(** [setLoop (20, 30)], a start at sample 0. *)
Definition loop_20_50 : outcome AKTimeline :=
  timeline <- AKTimelineSetLoop (AKTimeLineInit rate true)
                (F64.of_Z 20) (F64.of_Z 30) ;;
  AKTimelineStartAtTime nanosecond timeline (atSample 0).

(** A start at sample 0, then [setLoop (0, 100.5)] on the running timeline. *)
Definition loop_0_100_half : outcome AKTimeline :=
  timeline <- AKTimelineStartAtTime nanosecond (AKTimeLineInit rate true)
                (atSample 0) ;;
  AKTimelineSetLoop timeline (F64.of_Z 0) (201 # 2)%Q.

(** A start at host time 5000 before any render call, the first render
    call, a loop change, a second render call whose host time is 90
    microseconds late. *)
Definition started_on_host_time : outcome AKTimeline :=
  AKTimelineStartAtTime nanosecond (AKTimeLineInit rate true)
    (AudioTimeNow 5000).

Definition first_call : outcome AKTimeline :=
  timeline <- started_on_host_time ;;
  omap fst (AKTimeLineRender nanosecond 0 false timeline
              (deviceTime 0 1000) 512).

Definition loop_changed : outcome AKTimeline :=
  timeline <- first_call ;;
  AKTimelineSetLoop timeline (F64.of_Z 0) (F64.of_Z 0).

Definition second_stamp : AudioTimeStamp := deviceTime 512 11701000.

Definition second_call : outcome AKTimeline :=
  timeline <- loop_changed ;;
  omap fst (AKTimeLineRender nanosecond 0 false timeline second_stamp 512).

(** The render thread's own initialisation with a host-only time stamp,
    before any render call. *)
Definition render_state_set : outcome AKTimeline :=
  AKTimelineSetRenderState nanosecond (AKTimeLineInit rate true)
    F64.zero F64.zero F64.zero (AudioTimeNow 5000).

(** The same, followed by 32 loop changes that no render call drains: the
    ring is full, and the control thread takes the lock of the queue in
    the next send. *)
Fixpoint loopChanges (count : nat) (timeline : AKTimeline)
  : outcome AKTimeline :=
  match count with
  | O => Done timeline
  | S count =>
    timeline <- AKTimelineSetLoop timeline (F64.of_Z 0) (F64.of_Z 100) ;;
    loopChanges count timeline
  end.

Definition queue_full : outcome AKTimeline :=
  timeline <- render_state_set ;;
  loopChanges queueCapacity timeline.

(** A start at sample 0, then [setLoop (5, 0)]: a loop of no duration. *)
Definition loop_5_5 : outcome AKTimeline :=
  timeline <- AKTimelineStartAtTime nanosecond (AKTimeLineInit rate true)
                (atSample 0) ;;
  AKTimelineSetLoop timeline (F64.of_Z 5) (F64.of_Z 0).

(** Fractional loop bounds set before the start. *)
Definition fractional_loop : outcome AKTimeline :=
  AKTimelineSetLoop (AKTimeLineInit rate true) (41 # 2)%Q (61 # 2)%Q.

(** [setLoop (0, 100)], then a start deferred to device sample 100. *)
Definition deferred_start : outcome AKTimeline :=
  timeline <- AKTimelineSetLoop (AKTimeLineInit rate true)
                (F64.of_Z 0) (F64.of_Z 100) ;;
  AKTimelineStartAtTime nanosecond timeline (atSample 100).

(** [loop_0_100] on a timeline initialised with a NULL callback. *)
Definition loop_0_100_muted : outcome AKTimeline :=
  timeline <- AKTimelineSetLoop (AKTimeLineInit rate false)
                (F64.of_Z 0) (F64.of_Z 100) ;;
  AKTimelineStartAtTime nanosecond timeline (atSample 0).

(** The timeline a scenario ends in (the zeroed timeline if it faults). *)
Definition run (scenario : outcome AKTimeline) : AKTimeline :=
  match scenario with
  | Done timeline => timeline
  | _ => AKTimeLineInit F64.zero false
  end.

End Scenario.

(** ** Doubles without rounding *)

(** [x] is a finite binary64 number: [m * 2 ^ e] with [|m| < 2 ^ 53] and
    [- 1074 <= e <= 971].  An addition or a subtraction of doubles whose
    exact result is such a number is computed without rounding, and so is
    the conversion of an integer of magnitude at most [2 ^ 53]. *)
Definition binary64 (x : Q) : Prop :=
  exists m e : Z,
    Z.abs m < 2 ^ 53 /\ - 1074 <= e <= 971 /\ (x == inject_Z m * 2 ^ e)%Q.

(** ** The clock domain converter on machine doubles *)

(** [TimeStampOffset] with its doubles as the binary64 numbers of the
    machine, for the inputs on which the additions round. *)
Module Binary64.

Record AudioTimeStamp : Type := mkAudioTimeStamp {
  mSampleTime : PrimFloat.float;
  mHostTime : Z;            (* UInt64 *)
  mFlags : Z                (* UInt32 bit set *)
}.

(** The conversion of an SInt64 to a double. *)
Definition of_SInt64 (z : Z) : PrimFloat.float :=
  if z =? - 2 ^ 63
  then PrimFloat.opp
         (PrimFloat.mul (PrimFloat.of_uint63 (Uint63.of_Z 2))
            (PrimFloat.of_uint63 (Uint63.of_Z (2 ^ 62))))
  else if z <? 0
  then PrimFloat.opp (PrimFloat.of_uint63 (Uint63.of_Z (- z)))
  else PrimFloat.of_uint63 (Uint63.of_Z z).

(** The value of a finite double. *)
Definition to_Q (x : PrimFloat.float) : outcome Q :=
  match FloatOps.Prim2SF x with
  | SpecFloat.S754_zero _ => Done 0%Q
  | SpecFloat.S754_finite s m e =>
      Done (inject_Z (if s then Z.neg m else Z.pos m) * 2 ^ e)%Q
  | _ => Fault NotFinite
  end.

Definition SampleTimeValid (timeStamp : AudioTimeStamp) : bool :=
  negb (Z.land (mFlags timeStamp) kAudioTimeStampSampleTimeValid =? 0).

Definition HostTimeValid (timeStamp : AudioTimeStamp) : bool :=
  negb (Z.land (mFlags timeStamp) kAudioTimeStampHostTimeValid =? 0).

(** [SInt64 offset = round (seconds / ticksToSeconds ())]. *)
Definition hostOffset (ticksToSeconds : PrimFloat.float) (samples : Z)
    (sampleRate : PrimFloat.float) : outcome Z :=
  let seconds := PrimFloat.div (of_SInt64 samples) sampleRate in
  q <- to_Q (PrimFloat.div seconds ticksToSeconds) ;;
  F64.toSInt64 (F64.of_Z (F64.round q)).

**EXERCISE DESCRIPTION**: Output the material above exactly, but only from the line that carries "match count with" through the line that carries "timeline <- render_state_set ;;".

**WRITTEN SOLUTION**:
  match count with
  | O => Done timeline
  | S count =>
    timeline <- AKTimelineSetLoop timeline (F64.of_Z 0) (F64.of_Z 100) ;;
    loopChanges count timeline
  end.

Definition queue_full : outcome AKTimeline :=
  timeline <- render_state_set ;;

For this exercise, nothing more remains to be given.